21.7.13

Fort comme un joual

Mon père, Réjean, était fort comme un cheval. Il l'est toujours, que je sache: un vieux cheval...

En 1978, je fus opéré aux deux pieds pour des ongles incarnés, j'avais quatorze ans, je mesurais déjà plus d'un mètre 80, et je reçus en même temps l'invitation d'un éditeur à le rencontrer pour discuter d'un manuscrit que je lui avais adressé.

Mes pieds étaient pansés, lourdement bandés. Je ne pouvais pas marcher. Je ne vivais pas à Montréal.

Mon père m'a emmené en truck, en plein hiver, il a fallu se garer deux rues plus bas que l'adresse des Éditions Quinze, sur Côte-des-Neiges, et il m'a pris dans ses bras pour grimper la pente glacée et m'a porté jusque là, et a gravi l'escalier...



L'éditeur, c'était Pierre Turgeon. J'ai publié Vacuum chez lui, vingt ans plus tard, et mon fils a travaillé pour lui. Pierre n'a jamais su que j'étais le même géant gamin costumé et cravaté que mon père avait déposé dans son bureau jadis.

Quant à Papa, ma foi... Il était fier de moi et je ne le comprenais même pas.


3 commentaires:

Blue a dit...

J'aime tout dans ce post. Ton texte, ton père qui te portes, tes pieds bandés et cette vidéo de Fame, enthousiasmante à souhait même si aussi titillante par d'autres côtés.

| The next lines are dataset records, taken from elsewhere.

(* ===== verification/Results.v ===== *)
(** * Results of a measurement

    What the measurement engines share: the growing buffer in which a
    measurement collects the text of its results ([add_str] of ping.c, ntp.c and
    traceroute.c), and the table of its kind of measurements, in which a new one takes
    a free entry ([*_init]). *)

From stdpp Require Import base list list_numbers numbers option strings.
From Stdlib Require Import ZArith Lia.
From S2P Require Import Prelude Bits Blocks Cstr Packet Wp Validate.

Open Scope Z_scope.

(** ** The buffer *)

Record result_buf := RB { result : option (blk Z); reslen : Z; resmax : Z }.

Definition add_to (r : result_buf) (text : list Z) : outcome result_buf :=
  let r := if resmax r <? reslen r + zlen text + 1 then
             let resmax := reslen r + zlen text + 1 + 80 in
             RB (Some (realloc (default [] (result r)) (Z.to_nat resmax))) (reslen r) resmax
           else r in
  match result r with
  | None => Crash Undefined
  | Some b => b ← store_at b (reslen r) (text ++ [0]); mret (RB (Some b) (reslen r + zlen text) (resmax r))
  end.

(** A state with such a buffer. *)
Class has_results (S : Type) := { results : S → result_buf; upd_results : result_buf → S → S }.

Definition add_text {S} `{!has_results S} (text : list Z) : M S unit :=
  s ← get; r ← lift (add_to (results s) text); modify (upd_results r).

(** The buffer a measurement starts with: [xmalloc(80)]. *)
Definition fresh_buf : result_buf := RB (Some (replicate 80 None)) 0 80.

(** Texts printed to a buffer of 80 or 160 characters. *)
Definition line80 (text : list Z) : list Z := take 79 text.
Definition line160 (text : list Z) : list Z := take 159 text.

(** ** The table *)

(** The first free entry of the table, which is doubled when it is full. *)
Fixpoint first_free (table : list (option nat)) : nat :=
  match table with Some _ :: table' => S (first_free table') | _ => 0%nat end.
Definition alloc_slot (table : list (option nat)) : nat * list (option nat) :=
  let i := first_free table in
  if (length table <=? i)%nat then (length table, table ++ replicate (length table) None) else (i, table).

(** [None] where a given name is refused. *)
Definition check_name (check : list Z → bool) (name : option (list Z)) : option unit :=
  match name with Some n => if check n then Some tt else None | None => Some tt end.

Definition is_inet6 (sa : sockaddr) : bool := match sa with AF_INET6 _ => true | _ => false end.

(** ** Lemmas *)

(** The buffer holds the text [t]; it ends in a NUL once something was written. *)
Definition holds (r : result_buf) (t : list Z) : Prop :=
  ∃ b tail, result r = Some b ∧ reslen r = zlen t ∧ resmax r = zlen b ∧
    b = (Some <$> t) ++ tail ∧ (t ≠ [] → head tail = Some (Some 0)).

Lemma holds_fresh : holds fresh_buf [].
Proof. by eexists _, (replicate 80 None). Qed.

Lemma store_text t tail x max :
  max = zlen ((Some <$> t) ++ tail) → zlen x + 1 ≤ zlen tail →
  ∃ b, store_at ((Some <$> t) ++ tail) (zlen t) (x ++ [0]) = Done b ∧ holds (RB (Some b) (zlen t + zlen x) max) (t ++ x).
Proof.
  intros -> Hl. eexists. split.
  - unfold store_at, zlen. rewrite Nat2Z.id. apply store_grown. rewrite length_app. unfold zlen in Hl. cbn. lia.
  - eexists _, (Some 0 :: drop (length (x ++ [0])) tail). cbn. split; [done|]. split; [rewrite zlen_app; lia|].
    split; [|split; [|done]].
    + unfold zlen in *. rewrite !length_app, !length_fmap, length_drop, !length_app. cbn. lia.
    + rewrite app_assoc, fmap_app, <- app_assoc. done.
Qed.

Lemma add_to_holds r t x : holds r t → ∃ r', add_to r x = Done r' ∧ holds r' (t ++ x).
Proof.
  intros (b & tail & Er & El & Em & Eb & _). unfold add_to.
  assert (zlen tail = zlen b - zlen t) as Ht by (rewrite Eb; unfold zlen; rewrite length_app, length_fmap; lia).
  pose proof (zlen_nonneg x). pose proof (zlen_nonneg t).
  destruct (Z.ltb_spec (resmax r) (reslen r + zlen x + 1)) as [Hlt|Hge]; cbn [result reslen resmax].
  - set (n := reslen r + zlen x + 1 + 80). rewrite Er. change (default [] (Some b)) with b.
    unfold realloc. rewrite take_ge by (unfold zlen in *; lia). set (k := (Z.to_nat n - length b)%nat).
    rewrite Eb, <- app_assoc, El.
    destruct (store_text t (tail ++ replicate k None) x n) as (b' & -> & H').
    + rewrite app_assoc, <- Eb. unfold zlen. rewrite length_app, length_replicate. unfold k, n, zlen in *. lia.
    + unfold k, n, zlen in *. rewrite length_app, length_replicate. lia.
    + eexists. by split.
  - rewrite Er, Eb, El. destruct (store_text t tail x (resmax r)) as (b' & -> & H'); [by rewrite <- Eb|lia|].
    eexists. by split.
Qed.

(** What is printed of a buffer. *)
Lemma holds_load r t : holds r t → t ≠ [] → ∃ b, result r = Some b ∧ load_cstr b = Done (cstr t).
Proof.
  intros (b & tail & Er & _ & _ & -> & Ht) Hne. eexists. split; [exact Er|].
  specialize (Ht Hne). destruct tail as [|c tail]; [done|]. cbn in Ht. injection Ht as ->. apply load_cstr_holds.
Qed.

Section Text.
Context {S : Type} `{!has_results S}.
Implicit Types (s : S).

Lemma wp_add_text x t (Q : () → S → Prop) s :
  holds (results s) t → (∀ r, holds r (t ++ x) → Q tt (upd_results r s)) → wp (add_text x) Q s.
Proof.
  intros (r & E & Hr)%(add_to_holds _ _ x) HQ. unfold add_text. wp_steps. eapply wp_lift; [exact E|]. wp_steps. by apply HQ.
Qed.
End Text.

Lemma first_free_spec table :
  let i := first_free table in
  (i < length table → table !! i = Some None)%nat ∧ ∀ j o, table !! j = Some (Some o) → j ≠ i.
Proof.
  induction table as [|[o|] table [IH1 IH2]]; cbn [first_free length].
  - split; [lia|done].
  - split; [intros H; cbn; apply IH1; lia|]. intros [|j] o' E; [done|]. cbn in E. intros [= ->]. by eapply IH2.
  - split; [done|]. by intros [|j] o' E.
Qed.

Lemma alloc_slot_spec table i table' :
  table ≠ [] → alloc_slot table = (i, table') →
  (i < length table')%nat ∧ ∀ j o, table !! j = Some (Some o) → j ≠ i ∧ table' !! j = Some (Some o).
Proof.
  intros Hne. unfold alloc_slot. destruct (first_free_spec table) as [_ Hfree].
  destruct (Nat.leb_spec (length table) (first_free table)); intros [= <- <-].
  - rewrite length_app, length_replicate. split; [destruct table; [done|cbn; lia]|].
    intros j o E. pose proof (lookup_lt_Some _ _ _ E). split; [lia|]. by rewrite lookup_app_l.
  - split; [done|]. intros j o E. split; [by eapply Hfree|done].
Qed.

Lemma check_name_Some check name id : check_name check name = Some tt → name = Some id → check id = true.
Proof. intros E ->. cbn in E. by destruct (check id). Qed.

(** ** Entries of an array of objects *)

(** The text in the buffer; [open] says that the last entry may still be
    followed by others in the same place. *)
Definition sep_text : list Z := str " }, { ".
Fixpoint join (l : list (list Z)) : list Z :=
  match l with [] => [] | [x] => x | x :: l' => x ++ sep_text ++ join l' end.
Definition buf_text (es : list (list Z)) (open : bool) : list Z :=
  str "{ " ++ join es ++ (if open || bool_decide (es = []) then [] else sep_text).

Lemma join_sep_snoc es x : join (es ++ [x]) = join es ++ (if bool_decide (es = []) then [] else sep_text) ++ x.
Proof.
  induction es as [|y es IH]; [done|]. cbn [app join]. destruct es as [|z es]; [done|].
  cbn [app] in IH |- *. rewrite IH. rewrite !bool_decide_false by done. by rewrite <- !app_assoc.
Qed.
Lemma buf_text_add es x : buf_text (es ++ [x]) true = buf_text es false ++ x.
Proof. unfold buf_text. rewrite join_sep_snoc. cbn [orb]. by rewrite app_nil_r, <- !app_assoc. Qed.
Lemma buf_text_open es : es ≠ [] → buf_text es true ++ sep_text = buf_text es false.
Proof. intros H. unfold buf_text. cbn [orb]. rewrite bool_decide_false by done. by rewrite app_nil_r, <- !app_assoc. Qed.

Je crois qu'on voudrait tous autant que nous sommes garder une vision idyllique et unique de nos parents, je crois qu'on voudrait aussi et qu'on a besoin de penser qu'on a été aimé et qu'on est toujours aimé inconditionnellement ....

Je ne le suis pas. Je ne le serai pas, je ne l'ai jamais été. Mais je sais que c'est l'amour d'un père à son fils, d'une mère à son fils, d'un ère et d'une mère à leur fille, l'amour filial, génial, incommensurable.

Pourquoi n'as-tu pas pu croire en la foi qu'il avait en toi ? Quand on a le talent que tu as, c'est sanas doute déroutant et en même temps stupéfiant. Faut que tu comprennes que ça remue et je trouve que ce que tu racontes de cette entrevue est tellement touchant.

Je ne sais pas ce qui est le plus compliqué, d'être parent ou enfant ? Ce que je commence à comprendre avec mon âge allant de l'avant et mes fils grandissant, c'est que l'essentiel est dans ce que l'on fait...
N'est-ce pas ce que tu nous dit là, une fois de plus?
L'important est là. Agir, les gestes, la présence, l'échange et le respect. Le respect....

Mistral a dit...

Quel merveilleux commentaire. Merci, Lady Blue.

Mistral a dit...

Ta question mérite une réponse.

Je croyais que j'étais un fardeau, voilà. Juste un fardeau. Je me sentais humilié, aussi. Et pis Papa et moi, on ne se touchait pas, règle générale. Et il parlait pas. Il agissait, comme tu le dis si bien.